I stared out the window for the rest of the journey, refusing to engage with Noah. It was bad enough he’d been the one to come and get me. Now he knew that I’d gotten upset. His white-knight routine wouldn’t let him stand down without some kind of answer, but I wasn’t sure I could give him any.

What Ryan said, the way his words affected me, was a deeply personal thing.

It was so easy for people to dismiss or invalidate other people’s feelings or extreme reactions to things that seemed so trivial. But until you’d walked in someone else’s shoes, you couldn’t truly know what it felt like to experience life through their lens.

I wasn’t the ten-year-old girl I’d once been. The girl who had stood in front of more than one photographer only to be told she was too big for their vision and to come back in a few months when I had dropped a few pounds. But I wasn’t healed either.

Because those kinds of scars ran deep. So deep that they became a part of you. A stain on your soul. And every negative interaction after that pivotal moment only served to deepen the cracks.

By the time we pulled up to the house, the air inside the truck was so thin I could hardly breathe. Shouldering the door open, I leapt out and hurried toward the house.

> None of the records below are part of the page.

(* ===== verification/ReaderFacts.v ===== *)
(** * The reader returns

    On a valid text [read_all] neither panics nor runs out of fuel: a token is
    consumed at least every third call, and every token consumes a byte. *)

From stdpp Require Import base numbers gmap list.
From Stdlib Require Import ZArith Strings.Byte.
From S2P Require Import Prelude RaftTypes Float64 BigNum Number Text Symbols Diag Lexer LexerFacts Reader.

Local Open Scope crab_scope.
Local Open Scope nat_scope.

(** ** The equations of the mutual recursion *)

Section equations.
Context {B R : Type} `{BigInt B} `{BigRational R B}.

Lemma read_S fuel (r : Reader (B := B) (R := R)) syms :
  read (S fuel) r syms =
  and_then (next_tok r syms) (λ r syms t,
    let '(tok, sp) := t in
    match tok with
    | TEof => returns r syms None
    | HashSemi => and_then (required sp (read fuel r syms)) (λ r syms _, read fuel r syms)
    | _ => and_then (read_token fuel r syms tok sp) (λ r syms d, returns r syms (Some d))
    end).
Proof. done. Qed.

Lemma list_loop_S fuel (r : Reader (B := B) (R := R)) syms open items :
  list_loop (S fuel) r syms open items =
  and_then (peek_tok r syms) (λ r syms t,
    let '(tok, sp) := t in
    match tok with
    | RParen | RBracket =>
        and_then (next_tok r syms) (λ r syms _, returns r syms (closed_list items sp (merge open sp)))
    | TDot =>
        and_then (next_tok r syms) (λ r syms _,
          and_then (required sp (read fuel r syms)) (λ r syms cdr,
            and_then (next_tok r syms) (λ r syms t,
              let '(close_tok, close) := t in
              match close_tok with
              | RParen | RBracket => returns r syms (dotted_list items cdr (merge open close))
              | _ => throws r syms (UnexpectedToken close (lit "expected ')' after dotted tail"))
              end)))
    | TEof => throws r syms (UnclosedList open)
    | _ =>
        and_then (read fuel r syms) (λ r syms d,
          match d with
          | Some d => list_loop fuel r syms open (items ++ [d])
          | None => throws r syms (UnclosedList open)
          end)
    end).
Proof. done. Qed.

Lemma vector_loop_S fuel (r : Reader (B := B) (R := R)) syms open items :
  vector_loop (S fuel) r syms open items =
  and_then (peek_tok r syms) (λ r syms t,
    let '(tok, sp) := t in
    match tok with
    | RParen | RBracket =>
        and_then (next_tok r syms) (λ r syms _, returns r syms (DVector items (merge open sp)))
    | TEof => throws r syms (UnclosedList open)
    | _ =>
        and_then (required open (read fuel r syms)) (λ r syms d,
          vector_loop fuel r syms open (items ++ [d]))
    end).
Proof. done. Qed.

End equations.

Section facts.
Context {B R : Type} `{BigInt B} `{BigRational R B}.
Context (f : FileId) (s : bytes) (Hs : str_ok s).

Notation Token := (Token B R).
Notation Datum := (Datum B R).
Notation Reader := (Reader (B := B) (R := R)).
Notation Read := (Read (B := B) (R := R)).
Notation at_ i := (MkLexer f s i).

(** The bytes left, and one for a token that was looked at. *)
Definition weight (t : option (Token * Span)) : nat :=
  match t with Some (TEof, _) | None => 0 | Some _ => 1 end.

Definition left (r : Reader) : nat := length s - lx_pos (rd_lexer r) + weight (rd_peeked r).

Definition reading (r : Reader) : Prop := ∃ i, rd_lexer r = at_ i ∧ i ≤ length s.

(** A call that returns; [post] holds of the reader after it and its result. *)
Definition done_with {A} (post : Reader → A → Prop) (m : Read A) : Prop :=
  ∃ r syms x, m = Some (r, syms, x) ∧ reading r ∧
              match x with inr a => post r a | inl _ => True end.

Lemma done_returns {A} (post : Reader → A → Prop) r syms a :
  reading r → post r a → done_with post (returns r syms a).
Proof. intros. by exists r, syms, (inr a). Qed.

Lemma done_throws {A} (post : Reader → A → Prop) r syms e :
  reading r → done_with post (throws r syms e).
Proof. intros. by exists r, syms, (inl e). Qed.

Lemma done_then {A C} (post : Reader → A → Prop) (post' : Reader → C → Prop) m k :
  done_with post m →
  (∀ r syms a, reading r → post r a → done_with post' (k r syms a)) →
  done_with post' (and_then m k).
Proof.
  intros (r & syms & [e|a] & -> & Hr & Ha) Hk; cbn; [by apply done_throws | by apply Hk].
Qed.

Lemma done_weaken {A} (post post' : Reader → A → Prop) m :
  (∀ r a, post r a → post' r a) → done_with post m → done_with post' m.
Proof. intros Hp (r & syms & [e|a] & -> & Hr & Ha); eexists _, _, _; eauto. Qed.

(** A token read, with what it takes off the text. *)
Definition took (n : nat) (r : Reader) (t : Token * Span) : Prop :=
  match t.1 with TEof => left r ≤ n | _ => S (left r) ≤ n end.

Lemma next_tok_done r syms : reading r →
  done_with (λ r' t, rd_peeked r' = None ∧ took (left r) r' t) (next_tok r syms).
Proof.
  intros (i & Hl & Hi). destruct r as [l p]. cbn in Hl. subst l. unfold next_tok, left. cbn.
  destruct p as [[t sp]|].
  - apply done_returns; [by exists i |]. split; [done |]. unfold took, left. cbn. destruct t; lia.
  - destruct (next_token_at f s Hs i syms Hi) as (j & syms' & [e|[t sp]] & -> & Hj & Hx); cbn.
    + apply done_throws. exists j. split; [done | lia].
    + destruct Hx as (a & Ha & _ & Ht). apply done_returns; [exists j; split; [done | lia] |].
      split; [done |]. unfold took, left. cbn. destruct t; lia.
Qed.

(** A token looked at: the next call of [next_tok] gives it. *)
Lemma peek_tok_done r syms : reading r →
  done_with (λ r' t, rd_peeked r' = Some t ∧ left r' ≤ left r) (peek_tok r syms).
Proof.
  intros (i & Hl & Hi). destruct r as [l p]. cbn in Hl. subst l. unfold peek_tok, left. cbn.
  destruct p as [[t sp]|].
  - apply done_returns; [by exists i |]. by split.
  - destruct (next_token_at f s Hs i syms Hi) as (j & syms' & [e|[t sp]] & -> & Hj & Hx); cbn.
    + apply done_throws. exists j. split; [done | lia].
    + destruct Hx as (a & Ha & _ & Ht). apply done_returns; [exists j; split; [done | lia] |].
      split; [done |]. unfold left. cbn. destruct t; cbn in *; lia.
Qed.

Lemma next_peeked r t : rd_peeked r = Some t → ∀ syms,
  next_tok r syms = returns (MkReader (rd_lexer r) None) syms t.
Proof. intros Ht syms. unfold next_tok. by rewrite Ht. Qed.

Lemma left_peeked r t : rd_peeked r = Some t →
  left r = left (MkReader (rd_lexer r) None) + weight (Some t).
Proof. intros Ht. unfold left. rewrite Ht. cbn. lia. Qed.

(** What [read] takes off the text: a datum takes something. *)
Definition read_post (n : nat) (r : Reader) (d : option Datum) : Prop :=
  match d with Some _ => S (left r) ≤ n | None => left r ≤ n end.

Definition at_most {A} (n : nat) (r : Reader) (_ : A) : Prop := left r ≤ n.

Lemma required_done n prev m :
  done_with (read_post n) m → done_with (λ r _, S (left r) ≤ n) (required prev m).
Proof.
  intros Hm. eapply done_then; [done |]. intros r syms [d|] Hr Hd; [by apply done_returns | by apply done_throws].
Qed.

Lemma quote_form_done name sp n r syms d :
  reading r → left r ≤ n → done_with (at_most n) (quote_form name sp r syms d).
Proof.
  intros Hr Hn. unfold quote_form. destruct (SymbolTable.intern syms name). by apply done_returns.
Qed.

Lemma bytevector_loop_done fuel r syms open acc :
  reading r → left r < fuel → done_with (at_most (left r)) (bytevector_loop fuel r syms open acc).
Proof.
  revert r syms acc. induction fuel as [|fuel IH]; intros r syms acc Hr Hf; [lia |]. cbn [bytevector_loop].
  eapply done_then; [by apply peek_tok_done |]. intros r' syms' [tok sp] Hr' [Hp Hle].
  pose proof (left_peeked _ _ Hp) as Hw. assert (reading (MkReader (rd_lexer r') None)) as Hr2 by done.
  destruct tok; try (by apply done_throws); rewrite (next_peeked _ _ Hp); cbn [and_then returns].
  - apply done_returns; [done |]. unfold at_most. cbn in Hw. lia.
  - apply done_returns; [done |]. unfold at_most. cbn in Hw. lia.
  - destruct n; try (by apply done_throws). case_bool_decide; [| by apply done_throws]. cbn in Hw.
    eapply done_weaken; [| apply IH; [done | lia]]. unfold at_most. intros. lia.
Qed.

(** The mutual recursion: what each function needs of its fuel. *)
Definition reads_within (fuel : nat) : Prop :=
  (∀ r syms, reading r → 3 * left r < fuel → done_with (read_post (left r)) (read fuel r syms)) ∧
  (∀ r syms tok sp, reading r → 3 * left r + 2 < fuel → tok ≠ HashSemi → tok ≠ TEof →
     done_with (at_most (left r)) (read_token fuel r syms tok sp)) ∧
  (∀ r syms open items, reading r → 3 * left r + 1 < fuel →
     done_with (at_most (left r)) (list_loop fuel r syms open items)) ∧
  (∀ r syms open items, reading r → 3 * left r + 1 < fuel →
     done_with (at_most (left r)) (vector_loop fuel r syms open items)).

Lemma read_step fuel : reads_within fuel → ∀ r syms, reading r → 3 * left r < S fuel →
  done_with (read_post (left r)) (read (S fuel) r syms).
Proof.
  intros (IHr & IHt & _) r syms Hr Hf. rewrite read_S.
  eapply done_then; [by apply next_tok_done |]. intros r' syms' [tok sp] Hr' [_ Ht].
  assert (tok ≠ TEof → S (left r') ≤ left r) as Hlt by (by destruct tok).
  assert (tok ≠ HashSemi → tok ≠ TEof →
    done_with (read_post (left r)) (and_then (read_token fuel r' syms' tok sp) (λ r syms d, returns r syms (Some d)))) as Htok.
  { intros H1 H2. specialize (Hlt H2). eapply done_then; [apply IHt; (done || lia) |].
    intros r2 syms2 d Hr2 Hd. apply done_returns; [done |]. unfold at_most in Hd. cbn. lia. }
  destruct tok; try (by apply Htok); [| by apply done_returns].
  specialize (Hlt ltac:(done)). eapply done_then; [apply required_done, IHr; (done || lia) |].
  intros r2 syms2 d Hr2 Hle. cbn in Hle. eapply done_weaken; [| apply IHr; [done | lia]].
  intros r3 [d3|]; cbn; lia.
Qed.

Lemma read_token_step fuel : reads_within fuel → ∀ r syms tok sp, reading r → 3 * left r + 2 < S fuel →
  tok ≠ HashSemi → tok ≠ TEof → done_with (at_most (left r)) (read_token (S fuel) r syms tok sp).
Proof.
  intros (IHr & _ & IHl & IHv) r syms tok sp Hr Hf H1 H2. cbn [read_token].
  assert (∀ name, done_with (at_most (left r)) (and_then (required sp (read fuel r syms)) (quote_form name sp))) as Hq.
  { intros name. eapply done_then; [apply required_done, IHr; (done || lia) |].
    intros r2 syms2 d Hr2 Hd. cbn in Hd. apply quote_form_done; [done | lia]. }
  destruct tok; try done; try (apply done_returns; [done | unfold at_most; lia]);
    try (by apply done_throws); try apply Hq;
    (apply IHl || apply IHv || apply bytevector_loop_done); (done || lia).
Qed.

Lemma list_loop_step fuel : reads_within fuel → ∀ r syms open items, reading r → 3 * left r + 1 < S fuel →
  done_with (at_most (left r)) (list_loop (S fuel) r syms open items).
Proof.
  intros (IHr & _ & IHl & _) r syms open items Hr Hf. rewrite list_loop_S.
  eapply done_then; [by apply peek_tok_done |]. intros r' syms' [tok sp] Hr' [Hp Hle].
  pose proof (left_peeked _ _ Hp) as Hw. assert (reading (MkReader (rd_lexer r') None)) as Hr2 by done.
  assert (done_with (at_most (left r)) (and_then (read fuel r' syms') (λ r syms d,
            match d with
            | Some d => list_loop fuel r syms open (items ++ [d])
            | None => throws r syms (UnclosedList open)
            end))) as Hitem.
  { eapply done_then; [apply IHr; (done || lia) |]. intros r3 syms3 [d|] Hr3 Hd; [| by apply done_throws].
    cbn in Hd. eapply done_weaken; [| apply IHl; [done | lia]]. unfold at_most. intros. lia. }
  destruct tok; try done; try (by apply done_throws); rewrite (next_peeked _ _ Hp); cbn [and_then returns];
    cbn in Hw.
  - apply done_returns; [done |]. unfold at_most. lia.
  - apply done_returns; [done |]. unfold at_most. lia.
  - eapply done_then; [apply required_done, IHr; (done || lia) |]. intros r3 syms3 cdr Hr3 Hd. cbn in Hd.
    eapply done_then; [by apply next_tok_done |]. intros r4 syms4 [ct cs] Hr4 [_ Ht].
    assert (left r4 ≤ left r3) by (unfold took in Ht; destruct ct; cbn in Ht; lia).
    destruct ct; try (by apply done_throws); apply done_returns; (done || unfold at_most; lia).
Qed.

Lemma vector_loop_step fuel : reads_within fuel → ∀ r syms open items, reading r → 3 * left r + 1 < S fuel →
  done_with (at_most (left r)) (vector_loop (S fuel) r syms open items).
Proof.
  intros (IHr & _ & _ & IHv) r syms open items Hr Hf. rewrite vector_loop_S.
  eapply done_then; [by apply peek_tok_done |]. intros r' syms' [tok sp] Hr' [Hp Hle].
  pose proof (left_peeked _ _ Hp) as Hw. assert (reading (MkReader (rd_lexer r') None)) as Hr2 by done.
  assert (done_with (at_most (left r)) (and_then (required open (read fuel r' syms')) (λ r syms d,
            vector_loop fuel r syms open (items ++ [d])))) as Hitem.
  { eapply done_then; [apply required_done, IHr; (done || lia) |]. intros r3 syms3 d Hr3 Hd. cbn in Hd.
    eapply done_weaken; [| apply IHv; [done | lia]]. unfold at_most. intros. lia. }
  destruct tok; try done; try (by apply done_throws); rewrite (next_peeked _ _ Hp); cbn [and_then returns];
    cbn in Hw; (apply done_returns; [done |]); unfold at_most; lia.
Qed.

Lemma reads_within_all fuel : reads_within fuel.
Proof.
  induction fuel as [|fuel IH]; [split_and!; intros; lia |].
  split_and!; [by apply read_step | by apply read_token_step | by apply list_loop_step | by apply vector_loop_step].
Qed.

Lemma read_done fuel r syms : reading r → 3 * left r < fuel → done_with (read_post (left r)) (read fuel r syms).
Proof. apply reads_within_all. Qed.

Lemma read_all_loop_counts fuel r syms data : reading r → left r < fuel → left r ≤ length s →
  ∃ syms' x, read_all_loop fuel (read_fuel s) r syms data = Some (syms', x) ∧
    match x with inl errors => length errors = 1 | inr all => length all ≤ length data + left r end.
Proof.
  revert r syms data. induction fuel as [|fuel IH]; intros r syms data Hr Hf Hl; [lia |]. cbn [read_all_loop].
  destruct (read_done (read_fuel s) r syms Hr) as (r' & syms' & [e|[d|]] & -> & Hr' & Hx);
    [unfold read_fuel; lia | by eexists _, _ | | eexists _, _; split; [done | cbn; lia]].
  cbn in Hx. destruct (IH r' syms' (data ++ [d])) as (syms2 & x & -> & Hc); [done | lia | lia |].
  exists syms2, x. split; [done |]. destruct x; [done |]. rewrite length_app in Hc. cbn in Hc. lia.
Qed.

(** C27: reading a string returns, with its data or with one error (the depth of the
    machine stack apart, which the model does not bound), and at most one datum
    per byte of text. *)
Theorem read_all_returns syms :
  ∃ syms' r, read_all f s syms = Some (syms', r) ∧
    match r with inl errors => length errors = 1 | inr data => length data ≤ length s end.
Proof.
  destruct (read_all_loop_counts (S (length s)) (reader_new f s) syms []) as (syms' & r & Hl & Hr);
    [exists 0; split; [done | lia] | unfold left; cbn; lia | unfold left; cbn; lia |].
  exists syms', r. split; [done |]. destruct r; [done |]. unfold left in Hr; cbn in Hr. lia.
Qed.

End facts.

“Shit, shortcake, would you just wait a—”

But I was already gone, flying through the house and upstairs toward my room. I didn’t want to talk about it. I didn’t want to have some big heart-to-heart with Noah only for him to reject me again. I just wanted to be alone. And maybe eat my body weight in ice cream and then hate myself for it. Because adding a little bit of self-loathing to the mix sounded about right.

I didn’t make it to my room though.

I didn’t even make it to the second-floor stairs.

“Not so fast.” Noah snagged me around the waist and pulled me into his strong, muscular body. “Talk to me, shortcake.”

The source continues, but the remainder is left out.